Many analysts have criticized Apple for being too silent on the topic of Jobs’ health and the corresponding effect on the organization. At the annual shareholder meeting in February, investors had a chance to voice their concerns.
When asked about Jobs’ health, Art Levinson, co-lead director and chairman and CEO of Genentech, said “the company believes it has satisfied all the legal requirements regarding the disclosure of material information,” according to a CNET.com article.
“I’m certainly not privy to any inside knowledge [at Apple], [but] from everything I’ve read, my guess is the CEO and the board said what they thought or hoped to be true,” Goldsmith said.
Apple also asserted that it has discussed succession for years, but declined to make any succession plan public, the CNET.com article said.
Some organizations, however, don’t even talk about succession, as evidenced by the recent upheaval in financial companies.
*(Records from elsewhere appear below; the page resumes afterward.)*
(* ===== verification/Boot.v ===== *)
(** Starting the kernel (src/kernel/main.c, [_start] up to the command loop).

    [_start] calls the initialisations of all components in the code's order
    and gives the state the shell starts in. What comes from outside is in
    [firmware] (the boot loader's responses), [image_layout] (addresses the
    linker chose) and the state of processor, devices, disk and memory at entry.
    What main.c writes to the serial port goes, like the screen's output, to the
    record of the bytes sent; that the port driver sends them is
    [Pci.serial_print_spec].

    The theorem joins boot and sessions: the machine that comes up satisfies the
    invariant of System.v, so whatever is run on it, between commands the free
    frames are those of the memory map without the bitmap, or some of these when
    programs crash. *)

From S2P Require Export System Faults Pmm.
From S2P Require Import Io Block Fat16 Keyboard.
From S2P Require Vga TarFs Acpi Cpu Pci Heap Shell.
Open Scope Z_scope.

Record firmware := mk_firmware {
  fw_hhdm : option Z;
  fw_memmap : option (list limine_memmap_entry);
  fw_framebuffer : option (list Vga.framebuffer);
  fw_module : option (list (Z * Z));
  fw_rsdp : option Z;
}.

Record image_layout := mk_layout {
  at_gdt : Z; at_tss : Z; at_idt : Z; at_isrs : Z → Z; at_isr_keyboard : Z; at_syscall_entry : Z;
}.

(** The registers and tables of the processor. *)
Record processor := mk_processor {
  p_gdt : Cpu.gdt_state;
  p_idt : Cpu.idt_state;
  p_cr0 : Z;
  p_cr4 : Z;
  p_msrs : gmap Z Z;
}.

Section Boot.
Context {D : Type} `{DiskLaws D} {P : Type} `{Ports P}.
Context (after_font : Z → Z).

(** [serial_print]. *)
Definition log (s : Vga.vga) (line : string) : Vga.vga :=
  Vga.mk_vga (Vga.fb s) (Vga.terminal_row s) (Vga.terminal_column s) (Vga.fg_color s) (Vga.bg_color s)
    (Vga.pixels s) (Vga.serial s ++ str line ++ [10]).

(** [bpb] and the other statics of fat16.c before [fat16_init]. *)
Definition vol_boot : vol := mk_vol (mk_bpb 0 0 0 0 0 0 0 0) 0 0 0.
Definition no_signature : list Z := str "FAT16: Assinatura 0xAA55 nao encontrada no setor 0." ++ [10].

(** The volume after [fat16_init], and what it prints. *)
Definition mount (disk : D) : vol * list Z :=
  match fat16_init disk with Some v => (v, []) | None => (vol_boot, no_signature) end.

(** [None]: [pmm_init] has halted the machine. *)
Definition _start (fw : firmware) (ad : image_layout) (msrs : gmap Z Z) (cr0 cr4 cr3 : Z) (m : mem)
    (disk : D) (d : P) : option (processor * Heap.heap pmm * vol * @system pmm D P) :=
  let d := Pci.serial_init d in
  let s := log Vga.vga_boot "[BOOT] serial_init done" in
  let s := Vga.vga_init s (fw_framebuffer fw) in
  let s := Vga.vga_print after_font s (str "Inicializando Hardware e Memoria..." ++ [10]) in
  let s := log s "[BOOT] vga_init done" in
  let gdt := Cpu.gdt_init Cpu.gdt_boot (at_gdt ad) (at_tss ad) in
  let s := log s "[BOOT] gdt_init done" in
  let idt := Cpu.idt_init Cpu.idt_boot (at_idt ad) (at_isrs ad) (at_isr_keyboard ad) in
  let s := log s "[BOOT] idt_init done" in
  let '(cr0, cr4) := Cpu.fpu_init cr0 cr4 in
  let s := log s "[BOOT] fpu_init done" in
  let msrs := Cpu.syscall_init msrs (at_syscall_entry ad) in
  let s := log s "[BOOT] syscall_init done" in
  let d := Cpu.pic_remap d in
  let s := log s "[BOOT] pic_remap done" in
  match pmm_init (fw_hhdm fw) (fw_memmap fw) m with
  | None => None
  | Some a =>
      let s := log s "[BOOT] pmm_init done" in
      let kernel_pml4 := vmm_init a cr3 in
      let s := log s "[BOOT] vmm_init done" in
      let h := Heap.heap_init a in
      let s := log s "[BOOT] heap_init done" in
      let '(archive, out) := TarFs.tarfs_init TarFs.tarfs_boot (fw_module fw) in
      let s := Vga.vga_print after_font s out in
      let s := log s "[BOOT] tarfs_init done" in
      let '(v, out) := mount disk in
      let s := Vga.vga_print after_font s out in
      let s := log s "[BOOT] fat16_init done" in
      let '(d, out) := Pci.pci_init d in
      let s := Vga.vga_print after_font s out in
      let s := log s "[BOOT] pci_init done" in
      let '(power, d, out) := Acpi.acpi_init (hhdm a) (ram a) Acpi.acpi_boot d (fw_rsdp fw) in
      let s := Vga.vga_print after_font s out in
      let s := log s "[BOOT] acpi_init done" in
      let s := Vga.vga_print after_font s (str "LISP-DOS Iniciado com sucesso!" ++ [10; 10]) in
      Some (mk_processor gdt idt cr0 cr4 msrs, h, v,
            mk_system (mk_kernel a cr3 kernel_pml4 s kbd_boot [] disk) archive power d)
  end.

(** The boot loader's memory map is one the allocator's initialisation handles
    ([boot_map_ok]; above all, the bitmap fills whole pages, or else the defect of
    [pmm_init_exposes_bitmap] shows), its page tables, which the kernel goes on
    with, are in a region that is not marked usable, and its first frame buffer,
    if there is one, holds a cell of text and rows as long as its pitch says. *)
Record loaded (fw : firmware) (cr3 off : Z) (l : list limine_memmap_entry) : Prop := {
  ld_hhdm : fw_hhdm fw = Some off;
  ld_memmap : fw_memmap fw = Some l;
  ld_map : boot_map_ok off l;
  ld_cr3 : ∃ k, cr3 = k * PAGE_SIZE ∧ 0 < k < highest_address l / PAGE_SIZE ∧ k ∉ map_frames l;
  ld_screen f fs : fw_framebuffer fw = Some (f :: fs) → Vga.fb_ok f;
}.

Lemma elem_of_map_frames l i : i ∈ map_frames l ↔ ∃ e, e ∈ l ∧ i ∈ entry_frames e.
Proof.
  unfold map_frames. rewrite elem_of_union_list. split.
  - intros (X & HX & Hi). apply list_elem_of_fmap in HX as (e & -> & He). by exists e.
  - intros (e & He & Hi). exists (entry_frames e). split; [by apply list_elem_of_fmap_2|done].
Qed.

Lemma pmm_init_kernel off l m k :
  boot_map_ok off l → 0 < k < highest_address l / PAGE_SIZE → k ∉ map_frames l →
  ∃ a e, e ∈ l ∧ pmm_init (Some off) (Some l) m = Some a ∧ alloc_wf a ∧ hhdm a = off ∧
    table_frame a (k * PAGE_SIZE) ∧
    ∀ i, i ∈ free_set a ↔ i ∈ map_frames l ∧ i ∉ bitmap_frames (base e) (highest_address l / PAGE_SIZE / 8).
Proof.
  intros Hok Hk Hmap. destruct (pmm_init_correct off l m Hok)
    as (a & e & He & Hh & Ha & Hwf & Hoff & Hbm & Hhi & Hfree).
  exists a, e. split; [done|]. split; [done|]. split; [done|]. split; [done|]. split; [|done].
  exists k. split; [done|]. split; [|intros Hf%Hfree; tauto].
  split; [cbn; by rewrite Hhi|]. cbn. rewrite Hoff. unfold in_page, in_bitmap. rewrite Hbm, Hhi.
  intros x Hx Hb. apply Hmap. destruct Hok as [_ _ Hg _ _ Hexact _]. destruct Hh as [Hu Hle].
  rewrite List.Forall_forall in Hg. apply list_elem_of_In in He.
  destruct (Hg e He Hu) as (_ & _ & Hba & Hla & _).
  apply elem_of_map_frames. exists e. split; [by apply list_elem_of_In|].
  apply elem_of_entry_frames. split; [done|].
  unfold PAGE_SIZE in *. dlia.
Qed.
(** *** The screen *)

Lemma then_log v v' line : Vga.draws_inside v v' → Vga.draws_inside v (log v' line).
Proof.
  intros [Hf Hv Ho]. split; [done| |done]. intros f Hfb. by apply (Hv f).
Qed.

(** The screen before the first character. *)
Definition blank (framebuffers : option (list Vga.framebuffer)) : Vga.vga :=
  Vga.mk_vga (match framebuffers with Some (f :: _) => Some f | _ => None end) 0 0 0x00FF00 0x000000 ∅ [].

Lemma init_draws framebuffers line :
  (∀ f fs, framebuffers = Some (f :: fs) → Vga.fb_ok f) →
  Vga.draws_inside (blank framebuffers) (Vga.vga_init (log Vga.vga_boot line) framebuffers).
Proof.
  intros Hok. unfold Vga.vga_init. destruct framebuffers as [[|f fs]|]; [split; [done|by intros f|done]| |split; [done|by intros f|done]].
  assert (Vga.vga_ok (blank (Some (f :: fs)))) as Hb.
  { intros f' [= <-]. pose proof (Hok f fs eq_refl) as Hf. split; [done|].
    pose proof (Vga.fb_small f Hf) as (_ & _ & ? & ?). by split; cbn. }
  apply (Vga.draws_inside_trans _ (Vga.mk_vga (Some f) 0 0 0x00FF00 0x000000 ∅ (Vga.serial (log Vga.vga_boot line)))).
  - split; [done|exact Hb|done].
  - apply Vga.clear_inside. exact Hb.
Qed.

(** C13. The kernel comes up, and sessions on it. When the boot loader's memory map
    is one that [pmm_init] handles, with a bitmap that fills whole pages, and its
    page tables and frame buffer are sound ([loaded]), [_start] reaches the command
    loop, with CR3 and the kernel's page map as the boot loader set them. From then
    on, while the program files the lines name are absent or ones that the loader
    can place or refuses without running out of frames between a page and its
    tables ([lines_fit]), and no program sets the cursor to a cell outside the
    screen: if all programs exit, the frames that are free between commands are
    those of the usable regions without the bitmap's, and CR3 is the kernel's; if
    they exit or crash, none but those frames is ever free, the kernel stays
    mapped, and nothing has ever been drawn outside the frame buffer. *)
Theorem boot_session fw ad msrs cr0 cr4 cr3 m disk d off l :
  loaded fw cr3 off l →
  ∃ c h v w0 e, _start fw ad msrs cr0 cr4 cr3 m disk d = Some (c, h, v, w0) ∧ e ∈ l ∧ system_ok w0 ∧
    Syscall.cr3 (core w0) = cr3 ∧ kernel_pml4 (core w0) = off + cr3 ∧
    ∀ kstack name user_program fuel lines w,
      run_lines after_font v kstack name user_program fuel w0 lines = Some w →
      lines_fit after_font v kstack name user_program fuel w0 lines →
      let frames_of_map i :=
        i ∈ map_frames l ∧ i ∉ bitmap_frames (base e) (highest_address l / PAGE_SIZE / 8) in
      (exits_on_grid after_font v user_program →
         Syscall.cr3 (core w) = cr3 ∧ ∀ i, i ∈ free_set (pages (core w)) ↔ frames_of_map i) ∧
      (ends_on_grid after_font v user_program →
         up w ∧ (∀ i, i ∈ free_set (pages (core w)) → frames_of_map i) ∧
         ∀ i, ¬ Vga.frame_word (screen (core w)) i → Vga.pixels (screen (core w)) !! i = None).
Proof.
  intros [Hhhdm Hmm Hok (k & -> & Hk & Hmap) Hfb]. unfold _start. rewrite Hhhdm, Hmm.
  destruct (pmm_init_kernel off l m k Hok Hk Hmap) as (a & e & He & Ha & Hwf & Hoff & Hf & Hfree).
  rewrite Ha. cbn zeta.
  destruct (TarFs.tarfs_init _ _) as [archive out1]. destruct (mount disk) as [v out2].
  destruct (Pci.pci_init _) as [d1 out3]. destruct (Acpi.acpi_init _ _ _ _ _) as [[power d2] out4].
  destruct (Cpu.fpu_init cr0 cr4) as [cr0' cr4'].
  do 4 eexists. exists e. split; [done|].
  match goal with |- context [system_ok ?w] => set (w0 := w) end.
  assert (Vga.draws_inside (blank (fw_framebuffer fw)) (screen (core w0))) as Hscreen.
  { cbn [screen core w0]. repeat first [apply then_log | apply Vga.then_print]. by apply init_draws. }
  assert (vmm_init a (k * PAGE_SIZE) = off + k * PAGE_SIZE) as Hpml4.
  { change (table a (k * PAGE_SIZE) = off + k * PAGE_SIZE). by rewrite table_small, Hoff. }
  assert (system_ok w0) as Hw0.
  { split; [done|by exists (k * PAGE_SIZE)|]. cbn [core kernel_pml4 Syscall.cr3 pages w0].
    rewrite Hpml4, Hoff. replace (off + k * PAGE_SIZE - off) with (k * PAGE_SIZE) by lia.
    destruct (hhdm_bounds a Hwf). destruct Hf as (j & Hj & [Hjr _] & _). unfold PAGE_SIZE in *.
    symmetry. apply u64_small. lia. }
  split; [done|]. split; [done|]. split; [done|]. split; [exact Hpml4|].
  intros kstack name user fuel lines w Hl Hfit.
  pose proof (lines_turns after_font v kstack name user fuel w0 lines w Hl Hfit) as Hs. split.
  - intros Hex%exits_on_grid_exits.
    destruct (turns_steady after_font v kstack name user fuel w0 w Hex Hw0 Hs) as [_ Hfr Hc _ _].
    split; [by rewrite Hc|]. intros i. by rewrite Hfr, <- Hfree.
  - intros Hg. pose proof (ends_on_grid_ends _ _ _ Hg) as Hends.
    destruct (turns_worn after_font v kstack name user fuel w0 w Hends (system_ok_up _ Hw0) Hs) as [[Hfr _ _] Hup].
    split; [exact Hup|]. split; [intros i Hi; by apply Hfree, Hfr|]. intros i Hi.
    pose proof (turns_drawn_up after_font v kstack name user fuel w0 w Hg (system_ok_up _ Hw0)
      (Vga.di_ok _ _ Hscreen) Hs) as Hd.
    pose proof (Vga.draws_inside_trans _ _ _ Hscreen Hd) as [Hsame _ Ho]. apply Ho.
    intros (f & Hff & Hif). apply Hi. exists f. split; [congruence|done].
Qed.
End Boot.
“If you look at what happened on Wall Street with the departure of many CEOs, many of these organizations did not have a clear succession plan,” Goldsmith said. “One famous CEO, who was fired, threatened to demote anyone who even talked about his succession. Sometimes you get people at the top who are threatened by the entire process. They’re so afraid of becoming a lame duck, they personally prohibit [succession] at the top of the company.”
Even if CEOs support succession planning, it can still be a difficult transition for them to go through.
“It’s pretty hard to give up status, money, power [and] perks,” Goldsmith said. “As soon as you give up your role as a CEO, you become a ‘used to be.’ Didn’t you ‘used to be’ important? Didn’t you ‘used to be’ powerful? Didn’t you ‘used to’ matter? That’s a pretty painful transition to go from ‘I am’ to ‘I used to be.’”
As difficult as the change may be, the learning department can play an integral part in helping the CEO get through the transition, developing the successor and making sure there is a viable pipeline of leadership talent.
“The learning and development community can play a large role in the entire process,” Goldsmith said.